SB: I actually think COVID-19 has taught us how to be more intentional. As opposed to leaving communication to hallways and things you can’t be sure are communicated, we have morning check ins. We talk about what we’re going to work on, what we’re trying to accomplish. We have daily check outs. What were blockers? We do meetings on Zoom in teams of four to five people.

We also have all hands on deck meetings where we review the company’s performance. Everyone is aware of key metrics and what we’re all rowing towards. The leading metric is the good that we’re doing in the world. It keeps all of us fired up and excited.

SM: What is Olivela’s long-term vision? 

SB: Female empowerment, climate change and a couple of others we haven’t announced. It’s an important part of our larger vision.

SM: What lessons have you taken from COVID-19 that you might continue to apply later on?

SB: It’s hard to talk about because so many businesses are struggling right now and I don’t mean to minimize that at all.
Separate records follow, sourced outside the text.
(* ===== verification/Prelude.v ===== *)
(** * Gust: a verification development of the port forwarder

    Gust (Rust, src/src/) forwards TCP and UDP ports, in userspace, through a
    chain of SOCKS5 proxies, or by programming DNAT rules in the kernel.  A
    command line becomes raw arguments (cli.rs), these become a validated
    configuration (config.rs, with node.rs for the URL-like node strings), and
    main.rs starts the application (app.rs) on it.  In userspace mode every
    listener runs under a supervisor (supervisor.rs) that restarts its serve
    loop (forward/tcp.rs, forward/udp.rs) with backoff; a TCP connection is
    dialed (netopt.rs, chain.rs, socks5.rs) and relayed (relay.rs); counters
    (stats.rs) and a shutdown broadcast (runtime.rs) are shared by all tasks.
    In NAT mode (nat/) rules are generated, handed to [nft], and cleaned up.  In
    both modes signals (signals.rs) trigger the shutdown and print the status, and
    a heartbeat task prints a line now and then.

    ** Files

    - Prelude.v: strings, [Result], I/O errors, machine integers, the hint
      database [gust] and the tactics shared by all files.
    - Str.v, Ip.v: what the sources use of Rust's [str], integers, UTF-8 and
      [std::net] (parsing and printing addresses), with their laws.
    - Io.v: [async] code as programs, trees of calls to the system continued
      with their replies; handlers, recorded logs, the paths through a program,
      timeouts.
    - Interference.v: the form of a program, and weakest preconditions for
      programs whose state other tasks change between their calls.
    - Constants.v (constants.rs); Netopt.v (netopt.rs); Cli.v (cli.rs);
      Node.v (node.rs); Config.v (config.rs); Socks5.v (socks5.rs).
    - Chain.v: chain.rs and the [Dialer] of runtime.rs.
    - Runtime.v: [Shutdown] of runtime.rs over a watch channel (class [Watch]).
    - Stats.v (stats.rs); Supervisor.v (supervisor.rs); Relay.v (relay.rs).
    - Signals.v (signals.rs); Heartbeat.v: the loop of [spawn_heartbeat] in app.rs
      and nat/linux.rs.
    - Tcp.v (forward/tcp.rs and [Context]); Udp.v (forward/udp.rs); UdpFlow.v:
      what the UDP loop and its reverse tasks deliver of what they received.
    - Tunnel.v: a TCP connection end to end, from the client through the
      connection handler, the dialer, the proxies and the relay to the target.
    - Nftables.v, Status.v, Nat.v: nat/nftables.rs, nat/status.rs and
      nat/linux.rs with nat/mod.rs; Json.v: the JSON texts the status is read from.
    - Machine.v: the machine NAT mode acts on, what each call to [nft] or the file
      system does to it when it works and when it fails (class [MachineLaws]), and
      what the NAT programs do to it when others use it too.
    - App.v: app.rs, main.rs and logging.rs.
    - System.v: the process of userspace mode: main, the supervisors, the signal
      tasks and the heartbeat, scheduled concurrently over one shutdown channel.
    - NatSystem.v: the process of NAT mode: main, the signal tasks with the status
      dump, and the heartbeat, over the shutdown channel and the machine.
    - Listener.v: a supervisor with the serve tasks it starts; what it needs of
      them is the class [ServeLoop], with the TCP and UDP loops as instances.
    - Tests.v: the unit tests of the sources, evaluated on the model.

    ** How code is modelled

    Strings are their UTF-8 bytes ([str] is a list of [ascii]); unsigned
    integers are [Z] with [wrap] where the code can overflow (release builds
    wrap) and [fits] for their range; [Result] is [result] with the source's
    error texts; a panic is [None] of an [option].  A [HashMap] is a [gmap].
    Effectful functions are programs of type [prog E A] over an interface [E] of
    calls ([IoE], [SupE], [SigE], [TimerE], [NatE], [AppE]).  A theorem for all handlers or
    oracles holds in every environment; concrete handlers (a byte stream, a
    SOCKS5 server, a network of proxies, a kernel) make programs run.
    Concurrent parts are state machines: the futures of [Shutdown::cancelled]
    with [op_step], the accept loop with its tasks as [serve_step], the UDP loop
    with its reverse tasks and a clock as [udp_step]; a step is what one task does
    between two [await]s, pauses and pending sends included, and every order of
    events is a run; where threads can come between two accesses of one stretch
    and that shows, as when a UDP session closes, there is a step for each.  In
    System.v, NatSystem.v and Listener.v the programs themselves are the tasks: an
    operation polls one, which makes its next call or stays pending on it, so
    that the [nft] processes of a status dump and of the cleanup interleave.  The
    invariant of such a process is a specification of each program by rely and
    guarantee (Interference.v): what it keeps when every other task keeps its part.
    What is not code of the repository is a class with laws: the watch
    channel ([WatchLaws]), a SOCKS5 server ([ServerPeer]), byte streams
    ([StreamOracle]), the JSON library ([JsonLaws]) and the machine NAT mode works
    on ([MachineLaws]); each has an instance.  The machine can fail in every way
    the code can see: a call may return an error, [nft] may refuse a deletion, and
    the effect of a process that could not be given its input or waited for is not
    known and may come at any later time.  Such failures are recorded ([Fault]), and
    the theorems about NAT mode have no premise on them: what they claim of a table
    or of [ip_forward] holds unless the record has a failure that is to blame, that
    is, its last deletion or write, or a process lost with the ruleset.  They assume that no other program changes the [gust] tables or
    [ip_forward] while gust runs.

    ** What the theorems show

    - Parsing: [parse_args] and [parse_node] invert printing, and accept only
      well-formed results; the flags of the help text are those of the scanner;
      the forms of a flag are equivalent; printed addresses, IPv6 included, parse
      back, and host and port split as they were written.
    - Configuration: [build_config] refines a declarative specification of
      accepted configurations, never panics, and what it accepts is what the
      other parts rely on: every address they split does split, round robin has
      a target, the relay's buffer is not empty.
    - Dialing and SOCKS5: a dial succeeds exactly when every option was set and the
      socket connected without an error, the addresses tried, the exact bytes a handshake takes, its success against an RFC server, and
      a chain that asks each proxy for the next hop and the last for the target,
      or stops at the first failing one.
    - A connection end to end: through a chain of proxies and in any interleaving
      the target gets what the client sends and the client what the target sends,
      in order and with nothing of the handshakes, and the handler returns.
    - Relay: in every environment and interleaving, bytes are delivered in
      order, at most a buffer is held back, the end of one input ends the relay
      when that direction is complete, and it terminates on bounded input.
    - Listeners: gauges and counters are exact under any interleaving, loops
      survive errors and end on shutdown, round robin is fair, UDP sessions are
      those of the reverse tasks, closing ones included, idle ones are reaped in
      bounded time, and
      datagrams and replies keep to their client's session and their order.
    - Supervision and shutdown: restarts without limit, the backoff schedule,
      nothing started after a stop; a supervisor with its real serve tasks has one
      serving at a time and exact counters; a shutdown that sticks, and exactly
      when a trigger is lost.
    - The process: a signal ends it in a bounded number of rounds of any fair
      schedule once main waits, nothing but a signal ends it, and a signal that
      comes before anyone waits is lost for good.
    - NAT: the rules are the listeners', with the addresses that name resolution
      returned; the ruleset, read back by a reader of nft's tables, chains and
      statements, holds exactly them, with masquerading; NAT mode leaves the
      machine as it found it on every path, a failure apart that is to blame; with
      its tasks running beside it, the rules are in place as long as it waits,
      everything is restored when it returns, which takes a signal, and after one,
      once main waits, it returns within six polls; counters are read from any text
      of the listing.  Two ways to leave the machine changed came out of this: a
      load that commits and cannot be waited for ([nat_load_leak]), and an
      [ip_forward] other than 0 and 1.
    - Entry point: exit codes and what is printed, nothing started on an error;
      exactly when [main] panics (an argument that is not Unicode, a console that
      cannot be written, the runtime's builder); logging set up first, one
      supervised task per listener, and exactly those joined.
    - The model passes the unit tests of the sources.

    ** Fuel and bounds

    Structural recursion is used wherever it fits.  [scan] and the string loops
    take the length of their input as fuel, which each step consumes; [Relay]'s
    loops take fuel, and [transport_terminates] shows that four times the number
    of bytes sent is enough (in Tunnel.v, twice those of both sides); [supervise n] is the first [n] iterations of an
    endless loop, and its theorems hold for all [n]; so are [usr1_loop] and
    [beat_loop].  System.v, NatSystem.v and Listener.v need no fuel: the end of a
    loop's body is the start of the next round.  The reader of Json.v takes twice
    the length of its text, and reads every document with that.

    ** Not modelled

    Module declarations (lib.rs, forward/mod.rs), the choice of the allocator in
    main.rs, log output other than the status lines, the messages [cleanup_main]
    prints, panics inside the logging libraries, and the code for systems
    other than Linux (the variants of [install] in signals.rs and of [run] in
    nat/mod.rs that only other systems compile). *)

From Stdlib Require Export ZArith Lia Ascii.
From stdpp Require Export base tactics list gmap strings.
It’s been an extraordinary opportunity for us as a team to grow. We’ve been growing 20% to 60% month over month. 

The reason we’ve been growing is we’ve been able to get very smart about what we’re marketing and what it is our consumers want. It’s the cause messaging. They want to be a part of making the world a better place. 

SM: What’s the secret sauce that’s driving growth?

SB: Twenty percent is really generous. You don’t have a lot of platforms that do that, especially at the price point of the luxury items we sell. It’s about appealing to humanity’s better nature and being quantifiable about what good you can do as well as being clear post purchase. I also have a great team.

SM: How do you keep up with the ever changing digital marketplace?

SB: We’re keeping an eye on what’s going on around us but we’ve stuck to our guns in terms of our purpose. We talk about the table stakes that we need to continually get better on. It’s not always about new initiatives, but staying focused on the core things over time.

SM: What lessons have you learned that might benefit other entrepreneurs?

SB: The biggest thing is until money is in the bank, it’s not in the bank. You always need to have a plan B. I actually think as an entrepreneur, you need to have B through about M. 

We had a 15 million round that was supposed to come in in March. It was supposed to close on Wednesday and the market plummeted on Monday. That forced us to think in a different way. We’re at a place where we’re better off than I think we would have been had we had that. That’s part of entrepreneurship. It’s, it’s not easy. It’s not fun all the time. But it gets you out of bed excited. 

Simon Mainwaring: What’s your vision for how business can rise to the occasion given all these challenges we face? 

Stacey Boyd: We need to reimagine the way that companies operate. It can’t be around the margins. We’re headed for a place where companies large and small will be forced to answer some of those questions in a deeper way as business leaders.